Constant Beam Width Transducers line arrays

The measured CBT prototype in the AES paper was individually shaded (if I'm reading it correctly.) The presentation slides have measurements of the step-shaded array, and nowhere do I see a comparison.

From AES paper:
4.3. Experimental Arrays
Two experimental line arrays were measured: a straight-line array with no shading (equal levels to each driver) and no delays, and a circular-arc 45o curved-line array with Legendre shading and no delays.
...
All the drivers were driven individually using three DSP-programmable twelve-channel automotive amplifiers. Individual amplifier drives to each speaker allowed each to be driven with different gains if required. No equalization was used other than the required differences in gain.
 
How about a multi-tap transformer instead of resistors?

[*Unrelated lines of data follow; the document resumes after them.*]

(** [ClearLines]; the result of the write is not looked at. *)
Definition ClearLines (w : Writer) : Writer :=
  if w_tty w then fst (OutDev_Write None (clearLines (lineCount w)) w) else w.

(** [Writer.Write] *)
Definition Writer_Write (data : bytes) (w : Writer) : Writer :=
  mkWriter (w_out w) (w_buf w ++ data) (lineCount w) (w_tty w).

(** [NormalWrite]: past the buffer, over the table. *)
Definition NormalWrite (r : out_res) (buf : bytes) (w : Writer) : Writer * (nat * option error) :=
  let '(w', err) := OutDev_Write r buf (ClearLines w) in
  (w', (match r with None => length buf | Some (k, _) => k end, err)).

(** The loop that counts the lines of the buffer. *)
Fixpoint count_lines (b : bytes) : nat :=
  match b with
  | [] => 0
  | c :: b' => if decide (c = NL) then S (count_lines b') else count_lines b'
  end.

(** [Flush]; [onLinesCleared] writes its text to [OutDev]. *)
Definition Flush (onLinesCleared : option (bytes * out_res)) (r : out_res) (w : Writer) :
    Writer * option error :=
  match w_buf w with
  | [] => (w, None)
  | _ =>
      let w1 := ClearLines w in
      let '(w2, err) := match onLinesCleared with
                        | Some (text, r1) => OutDev_Write r1 text w1
                        | None => (w1, None)
                        end in
      match err with
      | Some e => (w2, Some e)
      | None =>
          let w3 := mkWriter (w_out w2) (w_buf w2) (count_lines (w_buf w2)) (w_tty w2) in
          let '(w4, err) := OutDev_Write r (w_buf w3) w3 in
          (mkWriter (w_out w4) [] (lineCount w4) (w_tty w4), err)
      end
  end.

(** * The table *)

Definition row (cells : list bytes) : bytes := concat (map (fun c => c ++ [TAB]) cells) ++ [NL].

(** [%d] of a number that is not negative. *)
Definition fmt_d (n : Z) : bytes := Itoa (Z.to_N n).

(** The loop over the addresses, in the order in which the map is ranged over:
    its rows, the rows of the terminal that are left, and the records hidden. *)
Fixpoint show_rows (order : list string) (addresses : gmap string Z) (terminalRows recordsHiden : Z) :
    bytes * Z * Z :=
  match order with
  | [] => ([], terminalRows, recordsHiden)
  | addr :: order' =>
      if (terminalRows <=? 2)%Z then ([], terminalRows, recordsHiden)
      else
        let '(text, rows, hidden) := show_rows order' addresses (terminalRows - 1)%Z (recordsHiden - 1)%Z in
        (row [bytes_of addr; fmt_d (default 0%Z (addresses !! addr))] ++ text, rows, hidden)
  end.

(** [SetLogBuffer]: what it writes to the tabwriter; [size] is the outcome of
    [terminal.GetSize], [order] the range over the addresses. *)
Definition SetLogBuffer (size : error + Z) (order : list string) (r : ConnRecord) : bytes :=
  match size with
  | inl _ => []
  | inr terminalRows =>
      let rows0 := (terminalRows - 1)%Z in
      row [bytes_of "TARGETs"; bytes_of "CONNECTIONs"] ++
      (if (2 <=? rows0)%Z then
         let '(text, rows, hidden) := show_rows order (Addresses r) rows0 (Z.of_nat (base.size (Addresses r))) in
         text ++
         (if (hidden =? 0)%Z then
            row [bytes_of "TOTAL"; fmt_d (ConnSize r)] ++
            (if (2 <? rows)%Z
             then row [bytes_of "QueueLen " ++ fmt_d (QueueHubLen r); bytes_of "LinkLen " ++ fmt_d (LinkHubLen r)]
             else [])
          else row [bytes_of "TOTAL"; fmt_d (ConnSize r);
                    bytes_of "(" ++ fmt_d hidden ++ bytes_of " record(s) hidden)"])
       else [])
  end.

(** * The progress log *)

Section log.
(** [text/tabwriter]: the text written to it, as laid out when it is flushed. *)
Context (layout : bytes -> bytes).

(** A call of [SetLogBuffer], which writes the table to the buffer of the writer.
    Both callers hold the mutex of the record. When the size of the terminal
    cannot be had, [logrus.Error] writes to the output of the logger, which is
    the [ProgressLog] itself ([log.SetOutput] in [StartClient]), whose [Write]
    locks that mutex: the call never returns ([None]). *)
Definition buffer_table (size : error + Z) (order : list string) (r : ConnRecord) (w : Writer) : option Writer :=
  match size with
  | inl _ => None
  | inr _ => Some (Writer_Write (layout (SetLogBuffer size order r)) w)
  end.

(** [ProgressLog.Write], the output of the logger. *)
Definition ProgressLog_Write (size : error + Z) (order : list string) (r : ConnRecord) (buf : bytes)
    (r1 r2 : out_res) (w : Writer) : option (Writer * (nat * option error)) :=
  w1 ← buffer_table size order r w;
  let '(w', err) := Flush (Some (buf, r1)) r2 w1 in
  Some (w', (length buf, err)).

(** [record.OnChange] of a client on a terminal (client/client.go); the result of
    [Flush] is not looked at. *)
Definition OnChange (size : error + Z) (order : list string) (r : ConnRecord) (r2 : out_res) (w : Writer) :
    option Writer :=
  w1 ← buffer_table size order r w; Some (fst (Flush None r2 w1)).

(** A write to the terminal that fails: the table stays in the buffer when the
    line of the log could not be written, and is written before the next one. *)
Theorem log_write_fails rows order r buf k e r2 w w' n err :
  ProgressLog_Write (inr rows) order r buf (Some (k, e)) r2 w = Some (w', (n, err)) ->
  n = length buf /\
  (w_buf w ++ layout (SetLogBuffer (inr rows) order r) <> [] ->
   err = Some e /\ w_buf w' = w_buf w ++ layout (SetLogBuffer (inr rows) order r) /\ lineCount w' = lineCount w).
Proof.
  unfold ProgressLog_Write, Flush. cbn [buffer_table mbind option_bind Writer_Write w_buf].
  set (b := w_buf w ++ _). destruct b as [|c b'] eqn:Eb; intros H; simplify_eq/=; [done|]. split; [done|]. intros _.
  unfold ClearLines. simpl. by destruct (w_tty w).
Qed.
End log.

(** * The table fits the terminal *)

Lemma count_lines_app a b : count_lines (a ++ b) = count_lines a + count_lines b.
Proof. induction a as [|c a IH]; simpl; [done|]. case_decide; rewrite IH; done. Qed.

Lemma count_lines_none a : NL ∉ a -> count_lines a = 0.
Proof.
  induction a as [|c a IH]; intros Ha; simpl; [done|]. rewrite decide_False by set_solver.
  apply IH. set_solver.
Qed.

Lemma count_lines_row cells : Forall (fun c => NL ∉ c) cells -> count_lines (row cells) = 1.
Proof.
  intros Hc. unfold row. rewrite count_lines_app. simpl.
  enough (count_lines (concat (map (fun c => c ++ [TAB]) cells)) = 0) as -> by done.
  induction Hc as [|c cells Hc _ IH]; simpl; [done|].
  rewrite !count_lines_app, IH, count_lines_none by done. done.
Qed.

(** Decimal numbers are written with digits only. *)
Lemma fmt_d_digits x n : (forall m, pretty_N_char m <> x) -> x ∉ fmt_d n.
Proof.
  intros Hx. unfold fmt_d, Itoa. generalize (Z.to_N n) as m. intros m.
  assert (forall m s, x ∉ bytes_of s -> x ∉ bytes_of (pretty_N_go m s)) as Hgo.
  { clear m n. intros m. induction (N.lt_wf_0 m) as [m _ IH]. intros s Hs.
    destruct (decide (m = 0)%N) as [->|Hm]; [by rewrite pretty_N_go_0|].
    rewrite pretty_N_go_step by lia. apply IH; [apply N.div_lt; lia|].
    simpl. apply not_elem_of_cons. split; [|done]. intros ->. by eapply Hx. }
  unfold pretty, pretty_N. case_decide; [|by apply Hgo, not_elem_of_nil].
  simpl. apply not_elem_of_cons. split; [|apply not_elem_of_nil]. intros ->. by apply (Hx 0%N).
Qed.

Lemma fmt_d_NL n : NL ∉ fmt_d n.
Proof. apply fmt_d_digits. intros m. unfold pretty_N_char. repeat case_match; done. Qed.

Lemma fmt_d_ESC n : ESC ∉ fmt_d n.
Proof. apply fmt_d_digits. intros m. unfold pretty_N_char. repeat case_match; done. Qed.

Lemma show_rows_count order addresses rows hidden text rows' hidden' :
  Forall (fun a => NL ∉ bytes_of a) order -> (2 <= rows)%Z ->
  show_rows order addresses rows hidden = (text, rows', hidden') ->
  let n := Z.of_nat (count_lines text) in
  n = Z.min (Z.of_nat (length order)) (rows - 2) /\ rows' = (rows - n)%Z /\ hidden' = (hidden - n)%Z.
Proof.
  intros Ho. revert rows hidden text. induction Ho as [|a order Ha _ IH]; intros rows hidden text Hr; simpl.
  { intros; simplify_eq/=. lia. }
  destruct (Z.leb_spec rows 2) as [Hle|Hgt]; [intros; simplify_eq/=; lia|].
  destruct (show_rows order addresses (rows - 1) (hidden - 1)) as [[t r1] h1] eqn:E.
  intros; simplify_eq. apply IH in E; [|lia]. simpl in E. rewrite count_lines_app, count_lines_row.
  - lia.
  - repeat constructor; [done|apply fmt_d_NL].
Qed.

(** The table fits the terminal: for a terminal of at least three rows and
    [n] targets it has [n] + 3 lines, or one line less than the terminal has
    rows if that is less; records that do not fit are counted instead of shown.
    (A target whose name has a line break would take more.) *)
Theorem SetLogBuffer_fits rows order r :
  order ≡ₚ map fst (map_to_list (Addresses r)) -> Forall (fun a => NL ∉ bytes_of a) order ->
  (3 <= rows)%Z ->
  Z.of_nat (count_lines (SetLogBuffer (inr rows) order r)) =
    Z.min (Z.of_nat (base.size (Addresses r)) + 3) (rows - 1).
Proof.
  intros Hperm Ho Hr. assert (length order = base.size (Addresses r)) as Hlen.
  { rewrite Hperm, length_map. by rewrite length_map_to_list. }
  unfold SetLogBuffer. rewrite count_lines_app, count_lines_row by (repeat constructor; set_solver).
  destruct (Z.leb_spec 2 (rows - 1)) as [H2|]; [|lia].
  destruct (show_rows order (Addresses r) (rows - 1) (Z.of_nat (base.size (Addresses r)))) as [[t r1] h1] eqn:E.
  apply show_rows_count in E as (Hn & -> & ->); [|done..].
  assert (forall a b : bytes, NL ∉ a -> NL ∉ b -> NL ∉ (a ++ b)) as Happ by set_solver.
  assert (forall s n, NL ∉ bytes_of s -> NL ∉ (bytes_of s ++ fmt_d n)) as Hd.
  { intros s n Hs. apply Happ; [done|apply fmt_d_NL]. }
  rewrite count_lines_app.
  destruct (Z.eqb_spec (Z.of_nat (base.size (Addresses r)) - Z.of_nat (count_lines t)) 0) as [E0|E0].
  - rewrite count_lines_app, count_lines_row by (repeat constructor; [set_solver|apply fmt_d_NL]).
    destruct (Z.ltb_spec 2 (rows - 1 - Z.of_nat (count_lines t))).
    + rewrite count_lines_row by (repeat constructor; apply Hd; set_solver). lia.
    + simpl. lia.
  - rewrite count_lines_row; [lia|]. repeat constructor; [set_solver|apply fmt_d_NL|].
    rewrite app_assoc. apply Happ; [apply Hd|]; set_solver.
Qed.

I have a number of Tannoy THP-60 and THP-30 transformers out of ceiling speakers. They have taps for -3, -6, and -9dB. Might make for a more efficient array and more flexibility to scale it and/or use a wider variety of drivers...
 
Hello!

I've been working on a cbt design for å while, but I find it to be very complex. Especially doing the tapering correct with passive parts is beyond my skill level, and multiple amplifier channels adds too much cost at this point.

My question:

Would a straight floor to ceiling line array eliminate the pros of the cbt? With a acoustically solid floor and ceiling the straight line array would be virtually infinite, and hopefully work as a theoreticly perfect line array. How well does this work in practice? Any thoughts on this?

Jan
 
Hello!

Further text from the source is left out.